Thursday, February 21, 2008

SO LAY DOWN, THE THREAT IS REAL!

Well... Oh well...

It failed, go figure?

I dont know why im not all upset or anything... dont worry, my frustration with the world comes out in one outburst every 6 months or so

so sometime in mid may ill probably go ballistic on something and destroy it entirely

oh well

"cwdwarf (8:13:33 PM): usually after an hour my imagination kicks in and i pretend im chuck norris, then im not afraid of me anymore"

"I like, where we are"
"I wanna wake up where you are"

I feel terrible about not skippin school with andrea today :[
next time gimme more notice ok?

eh... lifes been boring...
cant wait for spring
cant wait for sex
cant wait for football
cant wait for track
and im still bored as fuck

Ive been writing, but i want to write something more deep to me... something that spills out who i feel like i am andthe things i dont tell anyone that i barely ven tell myself... but nothing's coming, maybe im just scared?

I havent been sleeping
I havent rly been eating
I havent been thinking straight
I havent been me
I have been getting depressed more lately
I have...
I have...
I have...I have...
I have...I have...
I have...I have...
Geneital herpes


xD

2 comments:

Tree Wizard said...

sorry i didnt have much notice either. my dad originally said no. So i begged him in the morning like 15 mins before i would have had to leave.

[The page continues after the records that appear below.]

(* ===== verification/MysqlDb.v ===== *)
(** * The MySQL connection ([network/orm/mysql_db.hpp], [db_common.hpp])

    The MySQL client is a parameter: what it answers to a call, 0 or an error number,
    is a function of the call and of all calls and answers before it.  Handles are
    numbered in the order in which [mysql_init] makes them.  A handle that has been
    closed may not be used: a call on it is undefined behaviour ([None]), and so is
    asking it for its error.  Of [mysql_result] the error number is kept. *)
From stdpp Require Import base option list numbers gmap strings.
From S2P Require Import Prelude.
Local Open Scope Z_scope.

(** ** Definitions *)
Inductive call := Connect | Select_db (db : string) | Query (q : string) | Close.
#[global] Instance call_eq_dec : EqDecision call.
Proof. solve_decision. Defined.
Notation history := (list (nat * call * Z)).
Definition CR_SERVER_GONE_ERROR : Z := 2006.
Definition CR_SERVER_LOST : Z := 2013.

Record mysql_db := MysqlDb {
  conn_ : nat; is_connected_ : bool; query_id_ : Z; db_name_ : string; log_ : bool;
  handles : nat; calls : history
}.
Definition set_connected (b : bool) (d : mysql_db) : mysql_db :=
  MysqlDb (conn_ d) b (query_id_ d) (db_name_ d) (log_ d) (handles d) (calls d).
Definition set_db_name (n : string) (d : mysql_db) : mysql_db :=
  MysqlDb (conn_ d) (is_connected_ d) (query_id_ d) n (log_ d) (handles d) (calls d).
Definition next_query_id (d : mysql_db) : mysql_db :=
  MysqlDb (conn_ d) (is_connected_ d) (query_id_ d + 1) (db_name_ d) (log_ d) (handles d) (calls d).
Definition record (h : nat) (c : call) (r : Z) (d : mysql_db) : mysql_db :=
  MysqlDb (conn_ d) (is_connected_ d) (query_id_ d) (db_name_ d) (log_ d) (handles d) (calls d ++ [(h, c, r)]).
(** [conn_ = mysql_init(...)] *)
Definition mysql_init (d : mysql_db) : mysql_db :=
  MysqlDb (handles d) (is_connected_ d) (query_id_ d) (db_name_ d) (log_ d) (S (handles d)) (calls d).
Definition closed (h : nat) (d : mysql_db) : Prop := (h, Close, 0) ∈ calls d.
#[global] Instance closed_dec h d : Decision (closed h d).
Proof. unfold closed. apply _. Defined.
Definition db_new (db_name : string) (log : bool) : mysql_db :=
  mysql_init (MysqlDb 0 false 0 db_name log 0 []).
(** The error of the last call on a handle. *)
Definition last_error (h : nat) (cs : history) : Z :=
  foldl (λ e c, if decide (c.1.1 = h) then c.2 else e) 0 cs.
Definition mysql_errno (h : nat) (d : mysql_db) : option Z :=
  if decide (closed h d) then None else Some (last_error h (calls d)).
Definition mysql_close (h : nat) (d : mysql_db) : option mysql_db :=
  if decide (closed h d) then None else Some (record h Close 0 d).

Section Client.
Variable server : history → nat → call → Z.
Variable split : string → string → list string.
Definition mysql_call (h : nat) (c : call) (d : mysql_db) : option (Z * mysql_db) :=
  if decide (closed h d) then None else let r := server (calls d) h c in Some (r, record h c r d).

yeah. i've noticed lately that you seem really angry all the time. it just makes me feel bad because it seems that i cant do anything to make you happier.

i love you




and you better not have genital herpes
xD

Tree Wizard said...

unless you get some really bad x with everything but MDMA, it's about the same as weed. and it's not physically addictive, even if you use it all the time, like john.
it's mentally addictive if its any consolation to you at all, which it probably isnt, but i know how to space it out so i dont end up like john. i just dont want you to worry okay?